CUANDO TODO CAMBIÓ.
CUANDO TODO CAMBIÓ
José Luis RAMOS
ADELA
Aquel era un día de muchísimo calor, un calor que se metía en los huesos, yo estaba haciendo las fotocopias de un contrato que debía pasar a la firma minutos después y sentía el vestido pegado al cuerpo, solo pensaba en el tiempo que aún faltaba para irme a casa. Una hora y cuarto, en ese momento sonó el teléfono. Era Adrián, sus palabras, entrecortadas, me asustaron. “Mamá, es papá, déjalo todo y ven lo antes posible, es… bueno, es muy urgente” y colgó. No esperé más, me sentí invadida por un extraño miedo, en mi mente solo se representaba la tragedia, algo grave, gravísimo, tenía que pasar para que mi hijo me llamase con esa urgencia y apenas pudiese articular palabra. Dejé todo lo que estaba haciendo y sin más, abandoné la oficina. No dije nada a nadie, ellos sabrían arreglarse sin mí. No era la primera vez que tenía que salir corriendo por un motivo u otro, ya habría tiempo de explicar lo que fuese.

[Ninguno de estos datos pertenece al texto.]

Lemma nothing_listed_nothing_done_witness :
  sync_product_inventory Demo.client Demo.start
  = (tt, RunState 1%nat [GetAllProducts None]).
Proof.
  apply (proj1 (nothing_listed_nothing_done Demo.client Demo.start _ None
                  eq_refl (or_introl eq_refl))).
Defined.

(** X2. For an upstream service whose catalog answers depend on the request
    only: if every listed product either has no stock data or has each
    variant's flag equal to the availability of its id, the run makes the
    listing call and then exactly one stock request per product, in the
    order of the listing, and nothing else; no update is sent. *)
Theorem steady_state_run_only_reads {W} (client : PrintifyApiClient W)
  (catalog : Z → Z → option catalog_data) (products : list product)
  (s s1 : run_state W) :
  (∀ blueprint_id provider_id w,
     (get_blueprint_variants client blueprint_id provider_id w).1
       = catalog blueprint_id provider_id) →
  call_get_all_products client s
    = (Some {| pd_data := Some products |}, s1) →
  Forall (flags_follow_stock catalog) products →
  outbound (sync_product_inventory client s).2 =
  outbound s ++
  GetAllProducts (Some {| pd_data := Some products |}) ::
  (stock_request catalog <$> products).
Proof.
  intros Hstable Hcall Hall.
  rewrite sync_product_inventory_run, Hcall.
  apply call_get_all_products_log in Hcall as [Hlog _].
  rewrite (for_each_steady client catalog) by done.
  by rewrite Hlog, <-app_assoc.
Qed.

Lemma steady_state_run_only_reads_witness :
  outbound (sync_product_inventory Demo.shop_client Demo.start).2 =
  [GetAllProducts (Some {| pd_data := Some Demo.shop |});
   GetBlueprintVariants 5 10
     (Some {| cd_variants := Some [CatalogVariant 2 "M" Demo.size_M] |});
   GetBlueprintVariants 5 70 None].
Proof.
  apply (steady_state_run_only_reads Demo.shop_client Demo.catalog Demo.shop
           Demo.start (RunState 1%nat
                         [GetAllProducts
                            (Some {| pd_data := Some Demo.shop |})])).
  - reflexivity.
  - reflexivity.
  - constructor; [|constructor; [exact I|constructor]].
    intros variant Hv.
    apply elem_of_cons in Hv as [->|Hv]; [by vm_compute|].
    apply list_elem_of_singleton in Hv as ->. by vm_compute.
Defined.

(** * Edge cases of the matcher *)

(** X9. Without blueprint data the matcher returns nothing, and the
    blueprint request is the only call it makes. *)
Theorem missing_blueprint_fails_cleanly {W} (client : PrintifyApiClient W)
  (product : product) (store : list store_variant) (s s1 : run_state W) :
  call_get_blueprint_details client (prod_blueprint_id product) s
    = (None, s1) →
  attempt_provider_failover client product store s = ((None, None), s1) ∧
  outbound s1 =
    outbound s ++ [GetBlueprintDetails (prod_blueprint_id product) None].
Proof.
  intros Hcall. split.
  - by rewrite attempt_provider_failover_run, Hcall.
  - by apply call_get_blueprint_details_log in Hcall as [? _].
Qed.
(** ** The normaliser and what the matchers receive *)

(** C1, on the code. Both matchers are called with one and the same string,
    the lower-cased query with its stop words removed, so no word of the
    string [extract_location] receives is a stop word; the location
    matcher title-cases that string before scoring. *)
Theorem matchers_receive_normalized_query `{Fuzzy} `{StopWords} (db : Db)
    (locations : list string) (query : string) :
  let normalized := preprocess_query (lower query) in
  (exists rest,
     fst (chatbot_query db locations query)
     = ExtractCategory normalized :: ExtractLocation normalized :: rest)
  /\ (forall word, In word (split normalized) -> mem word STOP_WORDS = false)
  /\ extract_location locations normalized
     = match Process.extractOne (title normalized) locations with
       | None => Raise TypeError
       | Some (match_, score) =>
           Return (if (80 <? score)%Z then Some match_ else None)
       end.
Proof.
  intros normalized. split; [| split; [| reflexivity]].
  - unfold chatbot_query, calling, bind, ret. fold normalized.
    destruct (extract_location locations normalized) as [location | e];
      [| now eexists].
    destruct (truthy_set (extract_category normalized));
      destruct (truthy_location location); simpl; now eexists.
  - intros word Hw. unfold normalized, preprocess_query in Hw.
    rewrite split_strip_join_filter in Hw.
    apply filter_In in Hw. destruct Hw as [_ Hw].
    now apply negb_true_iff in Hw.
Qed.

Lemma matchers_receive_normalized_query_witness :
  (exists rest,
     fst (Sample.run "Which outlets are in Bukit Bintang?")
     = ExtractCategory "outlets bukit bintang?"
       :: ExtractLocation "outlets bukit bintang?" :: rest)
  /\ (forall word,
        In word (split "outlets bukit bintang?") ->
        mem word (@STOP_WORDS Sample.stop_words) = false).
Proof.
  pose proof (@matchers_receive_normalized_query Sample.fuzzy
                Sample.stop_words Sample.db Sample.locations
                "Which outlets are in Bukit Bintang?") as W.
  cbv zeta in W. destruct W as [[rest Hrest] [Hwords _]].
  split.
  - exists rest. unfold Sample.run. etransitivity; [exact Hrest |].
    vm_compute. reflexivity.
  - intros word Hword. apply Hwords.
    replace (preprocess_query (lower "Which outlets are in Bukit Bintang?"))
      with "outlets bukit bintang?" by (vm_compute; reflexivity).
    exact Hword.
Defined.

(** C1 as stated fails: on the query The Curve the string handed to
    [extract_location] is curve; it is not the raw query, and the stop word
    the, a word of the raw query, is gone from it. *)
Lemma location_matcher_loses_stop_words :
  fst (Sample.run "The Curve")
  = [ExtractCategory "curve"; ExtractLocation "curve";
     GetOutletsByLocation "The Curve"]
  /\ mem "the" (@STOP_WORDS Sample.stop_words) = true
  /\ In "the" (split (lower "The Curve"))
  /\ contains "the" (lower "curve") = false
  /\ title "curve" <> title "The Curve".
Proof.
  repeat split; try reflexivity.
  - simpl. auto.
  - discriminate.
Qed.
(** * A shallow embedding of the rental-marketplace server (src/server.js)

    The server is an Express application over four JSON files.  Every
    route handler reads whole collections with [readData], works on the
    in-memory array and rewrites the whole file with [writeData].

    Conventions of the embedding:
    - a JSON record is a finite map from field names to [jsval]; a field
      that is absent reads as [JUndefined], as a JavaScript property does;
    - a collection is a [list] of records, in file order;
    - an instant is a [Z], the number of milliseconds since the epoch; an
      invalid [Date] is [None];
    - the clock ([new Date()]) and the identifier generator ([uuidv4()])
      are inputs of the handler that uses them;
    - what the JavaScript runtime and the npm packages decide (non-ISO date
      parsing, the local time zone, [parseInt], [parseFloat], [bcrypt]) is
      the interface [JsRuntime];
    - numbers are rationals: rounding of IEEE doubles is not modelled, and
      no statement below depends on the value of an arithmetic result that
      could be rounded;
    - in the handlers [fs.writeFile] succeeds (the data directory is
      writable); [serve_refusing] is the server on a disk where it fails on
      some paths;
    - a file that can be parsed holds an array of records, which is the
      only thing the server ever writes;
    - requests are served one after the other: two handlers interleaved
      at their [await]s are not modelled;
    - clock readings are far inside the range of [Date], so that thirty
      days after one is a valid date. *)

From Stdlib Require Import ZArith QArith Lia Ascii String.
From stdpp Require Import base option list strings gmap.

Local Open Scope string_scope.
Local Open Scope list_scope.
Local Open Scope Z_scope.

(** ** JavaScript values *)

Module Js.

#[local] Set Warnings "-register-all".

Inductive jsval : Type :=
| JUndefined
| JNull
| JBool (b : bool)
| JNum (q : Q)
| JNaN
| JStr (s : string)
| JArr (items : list jsval)
| JObj (fields : list (string * jsval)).

(** [ToBoolean]: what [!v], [a || b] and [c ? x : y] test. *)
Definition truthy (v : jsval) : bool :=
  match v with
  | JUndefined | JNull | JNaN => false
  | JBool b => b
  | JNum q => negb (Qeq_bool q 0)
  | JStr s => negb (String.eqb s "")
  | JArr _ | JObj _ => true
  end.

(** [a === b].  Arrays and objects compare by reference; the two sides of
    every comparison in the server come from different sources (a file and
    a request, or a file and a token), so two such values are never the
    same reference. *)
Definition strict_eq (a b : jsval) : bool :=
  match a, b with
  | JUndefined, JUndefined => true
  | JNull, JNull => true
  | JBool x, JBool y => Bool.eqb x y
  | JNum x, JNum y => Qeq_bool x y
  | JStr x, JStr y => String.eqb x y
  | _, _ => false
  end.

Cuando llegué a casa, nada más dejar las llaves en el
cenicero de la entrada, me encontré, de manos a boca, con don Isidoro, el médico
de familia, que, sin preámbulo alguno, me dijo. “Es Juan, ha tenido un infarto de
miocardio, no he podido hacer nada, ha sido fulminante”. Corrí al salón donde me esperaba mi hijo, que miraba, alucinado, a su padre
sentado en la esquina del tresillo que solía usar para leer el periódico. Corrí
hacía él pero ya estaba muerto.
Me acurruqué a su lado y así permanecí hasta que vinieron de la funeraria para prepararlo. El resto fue resistir, resistir que Lola, mi nuera, me ayudase a vestirlo con un traje oscuro para llevarlo al Tanatorio. Recibir las condolencias de familiares y amigos a los que, simplemente, tendía la mano como una autómata hasta que al día siguiente, tras el funeral me trajeron a casa. Solo entonces pude darme cuenta de la dimensión de mi tragedia, Juan, el hombre con el que había estado casada treinta y cinco años, había muerto y estaba sola. Completamente sola. Ahora sí, ahora podía llorar todo lo que quisiera. Todo se había desmoronado a mis pies, Adrián tenía su familia, tenia a Lola a Rebeca, su laboratorio, su vida organizada, y eso no iba a cambiar pasase lo que pasase con la muerte de su padre. Para mí había caído un manto de soledad, podía llorar a Juan, a ese marido con el que había vivido plácidamente, sin alharacas, sin pasión. Juan había sido un hombre lleno de ternura y sosiego, sin pasión excesiva por nada, ni por mí ni por su trabajo, y ahora, de pronto, me daba cuenta de que lo echaba de menos, cuando Adrián y Lola me pidieron que me quedase unos días en su casa no quise aceptar, ellos tenían su vida, sus rutinas y a mi nieta Rebeca, yo echaba de menos, con ansía, como nunca antes, a Juan, ese hombre que vivía lleno de silencios a los que él llamaba “la paz del hogar” el hombre al que nunca más volvería a ver en el tresillo, con bata y zapatillas, comentando el periódico como para sí, en voz baja, no, Juan no volvería a tumbarse en la esquina del tresillo a leer el periódico y comentar, como por casualidad, qué me gustaría hacer el fin de semana… para, al final, elegir una película en la televisión y un paseo a pie hasta el restaurante donde terminábamos cenando cada sábado.
Ahora, en este aterrador silencio, siento, como el zarpazo de un oso, este silencio de la casa vacía, un silencio que pesa como una losa, cuando la palabra losa se alojó en mi mente me corrió un escalofría por todo el cuerpo.
Han pasado dos días desde el entierro y acaba de llamarme Adrián, sin un cómo estás, mamá: “Mira mamá, me ha llamado don Alfredo, el notario, nos pide que vayamos a su despacho para lo de papá, he quedado con él para el sábado a las doce, no sé si te viene bien, me quedé en blanco al escucharlo y acepté sin pensar, la hora que él me propuso…”
“Vale cariño, quedamos allí a las doce… no sé si habrá que llevar algo… algún papel…”
“No, mamá, no, es él el que tiene que informarnos de lo que haya decidido en su día papá…”
"Vale, vale, pues entonces…-al llegar a este punto Adrián colgó el teléfono y me sobresalté.- me dolió aquella frialdad, Adrián siempre ha sido cariñoso, incluso, en el entierro y con la documentación me liberó de toda preocupación, se desenvuelve muy bien con los documentos y vio que yo no estaba para esos temas pero desde el entierro no me han vuelto a llamar más que ahora y por ese tema.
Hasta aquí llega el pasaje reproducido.